🔥 Core Concepts
Overview
greed relies on analyses provided by Gigahorse – a fantastic analysis framework for EVM-based smart contracts developed by Dedaub. While Gigahorse offers precise CFG reconstruction and various out-of-the-box data-flow analyses (such as storage layout partial reconstruction, tainted calls, etc.), it lacks the capability to perform classic symbolic execution of a contract's code. For example, it cannot automatically discover the value of CALLDATA needed to reach a specific instruction. Additionally, we found using Datalog rules (or via the produced artifacts) to be less user-friendly when trying to quickly prototype research ideas. This led to the creation of greed!
When designing greed, we wanted to provide both a convenient Python wrapper for Gigahorse's analyses and symbolic execution capabilities similar to the popular tool Mythril. Unlike Mythril, we don't offer a one-click solution to discover smart contract vulnerabilities; instead, we provide a powerful and user-friendly smart contract binary analysis platform (those familiar with angr will find many similarities). That being said, one can implement all the analyses offered by Mythril on top of greed.
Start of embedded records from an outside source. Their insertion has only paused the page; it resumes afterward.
Lemma dwarf2_map_gives_named_registers_witness :
  exists regnum,
    microblaze_dwarf2_reg_to_regnum 67 = Some regnum
    /\ (regnum = -1 \/ is_Some (microblaze_register_name regnum))
    /\ (67 < 32 -> regnum = 67).
Proof. apply (dwarf2_map_gives_named_registers 67). lia. Defined.

(** * Properties of the frame functions *)

Lemma clear_offsets_loop_fields from count cache :
  let cache' := clear_offsets_loop from count cache in
  base cache' = base cache /\ pc cache' = pc cache
  /\ frameless_p cache' = frameless_p cache
  /\ framesize cache' = framesize cache
  /\ fp_regnum cache' = fp_regnum cache
  /\ length (register_offsets cache') = length (register_offsets cache).
Proof.
  revert from cache. induction count as [|count IH]; intros from cache;
    simpl; [repeat split|].
  destruct (IH (from + 1) (set_register_offset from (-1) cache))
    as (-> & -> & -> & -> & -> & ->). simpl.
  repeat split. destruct (0 <=? from); [apply length_insert|reflexivity].
Qed.

Lemma clear_offsets_loop_lookup from count cache (n : nat) :
  0 <= from ->
  register_offsets (clear_offsets_loop from count cache) !! n
  = if bool_decide (Z.to_nat from <= n < Z.to_nat from + count)%nat
    then (fun _ => -1) <$> register_offsets cache !! n
    else register_offsets cache !! n.
Proof.
  revert from cache. induction count as [|count IH]; intros from cache Hfrom;
    simpl.
  - rewrite bool_decide_eq_false_2 by lia. reflexivity.
  - rewrite IH by lia. unfold set_register_offset; simpl.
    destruct (Z.leb_spec 0 from); [|lia].
    destruct (decide (n = Z.to_nat from)) as [->|Hne].
    + rewrite bool_decide_eq_false_2 by lia.
      rewrite bool_decide_eq_true_2 by lia.
      destruct (decide (Z.to_nat from < length (register_offsets cache))%nat).
      * rewrite list_lookup_insert_eq by lia.
        destruct (lookup_lt_is_Some_2 (register_offsets cache)
                    (Z.to_nat from)) as [x ->]; [lia|]. reflexivity.
      * rewrite list_insert_ge by lia.
        rewrite (lookup_ge_None_2 (register_offsets cache)) by lia.
        reflexivity.
    + rewrite list_lookup_insert_ne by lia.
      destruct (decide (Z.to_nat from <= n < Z.to_nat from + S count)%nat).
      * rewrite !bool_decide_eq_true_2 by lia. reflexivity.
      * rewrite !bool_decide_eq_false_2 by lia. reflexivity.
Qed.

(** X17.  [microblaze_frame_cache] builds the cache of a frame once: the
    call fills the slot with the cache it returns, and every later call on
    that slot, for whatever frame, returns that cache and leaves the slot
    as it is. *)
Theorem frame_cache_built_once (next_frame later_frame : frame_info)
    (this_cache : option microblaze_frame_cache) :
  let '(cache, slot) := microblaze_frame_cache_of next_frame this_cache in
  slot = Some cache
  /\ microblaze_frame_cache_of later_frame slot = (cache, slot)
  /\ (forall old, this_cache = Some old -> cache = old).
Proof.
  destruct this_cache as [old|]; simpl.
  - split; [reflexivity|]. split; [reflexivity|]. by intros ? [= ->].
  - split; [reflexivity|]. split; [reflexivity|]. discriminate.
Qed.

(** X18.  The cache of a frame that had none.  It is frameless, with frame
    size 0 and base address 0, records the frame's address in its block,
    and has offset -1 for each of the [gdbarch_num_regs] registers; the
    scanner is not run.  So for such a frame
    [microblaze_frame_base_address] is 0, [microblaze_frame_this_id] leaves
    the frame id as the caller passed it (the frame counts as the
    outermost), and [microblaze_frame_prev_register] looks the program
    counter up as register 15 and every other register as itself. *)
Theorem new_frame_cache_is_frameless_and_outermost
    {frame_id value : Type}
    (frame_id_build : CORE_ADDR -> CORE_ADDR -> frame_id)
    (trad_frame_get_prev_register : Z -> value)
    (next_frame : frame_info) (this_id : frame_id) (regnum : Z) :
  0 <= gdbarch_num_regs next_frame <= Z.of_nat MICROBLAZE_NUM_REGS ->
  let cache := fst (microblaze_frame_cache_of next_frame None) in
  (frameless_p cache = 1 /\ framesize cache = 0 /\ base cache = 0%N
   /\ pc cache = get_frame_address_in_block next_frame
   /\ length (register_offsets cache) = MICROBLAZE_NUM_REGS
   /\ forall n : nat,
        Z.of_nat n < gdbarch_num_regs next_frame ->
        register_offsets cache !! n = Some (-1))
  /\ microblaze_frame_base_address next_frame None = (0%N, Some cache)
  /\ microblaze_frame_this_id frame_id_build next_frame None this_id
     = (this_id, Some cache)
  /\ microblaze_frame_prev_register trad_frame_get_prev_register next_frame
       None regnum
     = (trad_frame_get_prev_register
          (if regnum =? MICROBLAZE_PC_REGNUM then 15 else regnum),
        Some cache).
Proof.
  intros Hregs cache.
  pose proof (clear_offsets_loop_fields 0
                (Z.to_nat (gdbarch_num_regs next_frame))
                microblaze_alloc_frame_cache)
    as (Hb & Hp & Hfl & Hfs & Hfp & Hlen).
  assert (Hcache : cache
                   = set_pc (get_frame_address_in_block next_frame)
                       (clear_offsets_loop 0
                          (Z.to_nat (gdbarch_num_regs next_frame))
                          microblaze_alloc_frame_cache)) by reflexivity.
  assert (Hfacts : frameless_p cache = 1 /\ framesize cache = 0
                   /\ base cache = 0%N).
  { rewrite Hcache. simpl. rewrite Hfl, Hfs, Hb. auto. }
  destruct Hfacts as (Hfl' & Hfs' & Hb').
  split; [|split; [|split]].
  - split; [exact Hfl'|]. split; [exact Hfs'|]. split; [exact Hb'|].
    split; [by rewrite Hcache|]. split.
    + rewrite Hcache. simpl. rewrite Hlen. apply length_replicate.
    + intros n Hn. rewrite Hcache. unfold set_pc. cbn [register_offsets].
      rewrite clear_offsets_loop_lookup by lia.
      rewrite bool_decide_eq_true_2 by lia.
      change (register_offsets microblaze_alloc_frame_cache)
        with (replicate MICROBLAZE_NUM_REGS 0).
      rewrite lookup_replicate_2; [reflexivity|].
      unfold MICROBLAZE_NUM_REGS in *. lia.
  - unfold microblaze_frame_base_address.
    change (microblaze_frame_cache_of next_frame None)
      with (cache, Some cache).
    cbv beta iota. by rewrite Hb'.
  - unfold microblaze_frame_this_id.
    change (microblaze_frame_cache_of next_frame None)
      with (cache, Some cache).
    cbv beta iota. by rewrite Hb'.
  - unfold microblaze_frame_prev_register.
    change (microblaze_frame_cache_of next_frame None)
      with (cache, Some cache).
    cbv beta iota. rewrite Hfl'. cbn [Z.eqb negb]. cbv zeta.
    destruct (Z.eqb_spec regnum MICROBLAZE_PC_REGNUM) as [->|Hpc];
      [reflexivity|].
    destruct (Z.eqb_spec regnum MICROBLAZE_SP_REGNUM) as [->|Hsp];
      reflexivity.
Qed.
We believe that greed provides a more flexible way to prototype research tools and smart contract analyses. This is accomplished through (1) a modular (angr-inspired) design of the symbolic executor, (2) the inherited precision of the CFG analysis offered by Gigahorse, and (3) the conciseness of the TAC-IR (intermediate representation) that strips away the unnecessary complexities of the stack-based EVM design.
To use greed, it is first necessary to analyze a target contract binary with Gigahorse, obtaining all the decompilation artifacts and CFG reconstruction. If you are just getting started with greed, please refer to our quick start guide!
Three Address Code
Our symbolic executor, greed, is based on Gigahorse's T(hree) A(ddress) C(ode) intermediate representation – TAC-IR: a convenient IR that transforms the (EVM) stack-based opcodes into a register based representation.
For instance, the classic function transferFrom
in TAC would look like this:
function transferFrom(address,address,uint256)() public {
Begin block 0x1ca
prev=[], succ=[0x1d1, 0x1d5]
=================================
0x1cb: v1cb = CALLVALUE
0x1cc: v1cc = ISZERO v1cb
0x1cd: v1cd(0x1d5) = CONST
0x1d0: JUMPI v1cd(0x1d5), v1cc
Begin block 0x1d1
prev=[0x1ca], succ=[]
=================================
0x1d1: v1d1(0x0) = CONST
0x1d4: REVERT v1d1(0x0), v1d1(0x0)
...
One thing to keep in mind when using greed is: every variable defined by the TAC IR will become a virtual register. For instance, when you symbolically execute the transferFrom
function, you can access to content of the variable v1cb
like this:
CALLVALUE
.
Project
To create a greed Project you will just:
Where target_dir
is the path to the folder holding the Gigahorse analyses artifacts.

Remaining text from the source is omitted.